**Assignment:** Where the word "that" shows up in the entries below, please copy the whole line.

**Data for the task:**

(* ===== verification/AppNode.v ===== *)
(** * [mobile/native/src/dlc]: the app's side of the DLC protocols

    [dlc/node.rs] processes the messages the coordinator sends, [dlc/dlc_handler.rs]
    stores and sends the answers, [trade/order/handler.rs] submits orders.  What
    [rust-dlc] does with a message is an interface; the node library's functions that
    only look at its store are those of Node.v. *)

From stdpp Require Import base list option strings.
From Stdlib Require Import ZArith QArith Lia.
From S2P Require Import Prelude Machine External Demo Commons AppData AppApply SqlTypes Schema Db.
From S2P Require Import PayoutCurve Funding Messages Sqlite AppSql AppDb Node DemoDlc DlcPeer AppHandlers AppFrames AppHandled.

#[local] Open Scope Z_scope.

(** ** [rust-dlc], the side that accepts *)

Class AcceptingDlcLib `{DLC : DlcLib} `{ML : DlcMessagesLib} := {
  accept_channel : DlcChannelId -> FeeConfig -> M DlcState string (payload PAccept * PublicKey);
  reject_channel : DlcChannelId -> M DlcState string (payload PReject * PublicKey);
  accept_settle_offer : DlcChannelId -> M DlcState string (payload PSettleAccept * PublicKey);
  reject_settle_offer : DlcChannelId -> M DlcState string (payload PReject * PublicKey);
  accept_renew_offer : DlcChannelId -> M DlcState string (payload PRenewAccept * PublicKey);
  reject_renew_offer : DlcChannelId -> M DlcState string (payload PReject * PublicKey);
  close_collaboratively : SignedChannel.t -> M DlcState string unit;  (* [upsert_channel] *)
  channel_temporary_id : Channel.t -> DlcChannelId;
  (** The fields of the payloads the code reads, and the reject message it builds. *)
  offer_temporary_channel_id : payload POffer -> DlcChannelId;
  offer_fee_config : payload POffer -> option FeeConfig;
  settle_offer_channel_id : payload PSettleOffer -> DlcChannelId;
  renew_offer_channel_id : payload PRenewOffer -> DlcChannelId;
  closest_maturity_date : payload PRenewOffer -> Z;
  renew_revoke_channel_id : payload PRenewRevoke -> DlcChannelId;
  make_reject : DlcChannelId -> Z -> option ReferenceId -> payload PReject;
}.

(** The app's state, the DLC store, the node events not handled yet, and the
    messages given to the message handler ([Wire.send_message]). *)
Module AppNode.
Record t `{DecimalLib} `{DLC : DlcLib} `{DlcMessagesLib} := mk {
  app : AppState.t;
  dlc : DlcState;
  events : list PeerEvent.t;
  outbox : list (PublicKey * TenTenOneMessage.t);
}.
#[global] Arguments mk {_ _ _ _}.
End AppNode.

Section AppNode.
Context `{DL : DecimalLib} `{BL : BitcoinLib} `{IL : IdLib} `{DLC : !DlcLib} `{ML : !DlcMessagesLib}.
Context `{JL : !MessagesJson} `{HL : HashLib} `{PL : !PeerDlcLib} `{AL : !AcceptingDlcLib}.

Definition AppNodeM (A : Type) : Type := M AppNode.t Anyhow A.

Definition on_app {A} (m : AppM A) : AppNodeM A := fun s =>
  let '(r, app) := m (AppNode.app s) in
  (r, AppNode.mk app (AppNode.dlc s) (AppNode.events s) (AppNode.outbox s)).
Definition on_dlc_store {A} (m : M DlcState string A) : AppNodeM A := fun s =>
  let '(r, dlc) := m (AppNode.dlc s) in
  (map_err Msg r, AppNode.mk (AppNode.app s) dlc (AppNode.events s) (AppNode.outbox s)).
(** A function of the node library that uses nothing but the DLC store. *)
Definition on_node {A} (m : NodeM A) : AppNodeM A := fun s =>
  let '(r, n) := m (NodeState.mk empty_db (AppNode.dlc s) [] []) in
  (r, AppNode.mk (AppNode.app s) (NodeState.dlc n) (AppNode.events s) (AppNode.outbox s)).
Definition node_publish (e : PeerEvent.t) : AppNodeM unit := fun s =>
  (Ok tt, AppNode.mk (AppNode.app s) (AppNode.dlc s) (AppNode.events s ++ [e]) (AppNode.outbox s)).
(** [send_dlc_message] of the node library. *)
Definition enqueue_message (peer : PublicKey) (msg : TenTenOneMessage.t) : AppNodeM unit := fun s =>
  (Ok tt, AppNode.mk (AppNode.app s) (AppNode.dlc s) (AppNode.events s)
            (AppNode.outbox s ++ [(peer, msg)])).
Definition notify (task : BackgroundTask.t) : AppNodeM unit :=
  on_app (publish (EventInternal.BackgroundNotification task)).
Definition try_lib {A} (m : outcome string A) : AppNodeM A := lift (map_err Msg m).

--

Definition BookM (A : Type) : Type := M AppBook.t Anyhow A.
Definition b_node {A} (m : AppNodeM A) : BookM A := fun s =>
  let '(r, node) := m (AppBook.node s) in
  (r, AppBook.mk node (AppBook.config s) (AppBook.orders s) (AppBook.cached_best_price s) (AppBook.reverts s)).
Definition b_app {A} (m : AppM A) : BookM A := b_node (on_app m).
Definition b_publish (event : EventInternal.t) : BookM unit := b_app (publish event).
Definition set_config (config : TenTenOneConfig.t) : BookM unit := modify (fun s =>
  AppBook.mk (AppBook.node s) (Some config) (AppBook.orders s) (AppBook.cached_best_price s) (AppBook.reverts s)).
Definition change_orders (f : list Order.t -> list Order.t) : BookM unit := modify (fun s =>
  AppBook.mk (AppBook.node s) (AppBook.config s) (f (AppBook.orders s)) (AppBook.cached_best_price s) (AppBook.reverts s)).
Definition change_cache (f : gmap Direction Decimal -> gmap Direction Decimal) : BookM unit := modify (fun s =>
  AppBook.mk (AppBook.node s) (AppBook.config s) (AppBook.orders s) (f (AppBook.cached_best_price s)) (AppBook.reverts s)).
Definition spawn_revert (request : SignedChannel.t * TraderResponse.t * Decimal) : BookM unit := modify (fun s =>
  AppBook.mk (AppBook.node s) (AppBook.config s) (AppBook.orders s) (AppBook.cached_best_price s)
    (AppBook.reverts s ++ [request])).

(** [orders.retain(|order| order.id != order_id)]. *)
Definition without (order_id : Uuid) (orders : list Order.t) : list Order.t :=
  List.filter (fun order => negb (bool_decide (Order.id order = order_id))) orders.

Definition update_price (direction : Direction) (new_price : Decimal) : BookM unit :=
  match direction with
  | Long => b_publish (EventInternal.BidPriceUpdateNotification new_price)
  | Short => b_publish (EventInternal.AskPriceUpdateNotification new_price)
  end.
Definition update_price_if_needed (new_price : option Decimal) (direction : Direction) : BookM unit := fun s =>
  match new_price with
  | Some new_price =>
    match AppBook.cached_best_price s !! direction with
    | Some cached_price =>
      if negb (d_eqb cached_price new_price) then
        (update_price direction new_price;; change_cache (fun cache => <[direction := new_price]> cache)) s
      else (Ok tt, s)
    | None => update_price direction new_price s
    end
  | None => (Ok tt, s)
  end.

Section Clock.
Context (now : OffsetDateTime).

**Solution to this task:**
    [rust-dlc] does with a message is an interface; the node library's functions that
(** ** [rust-dlc], the side that accepts *)
(** A function of the node library that uses nothing but the DLC store. *)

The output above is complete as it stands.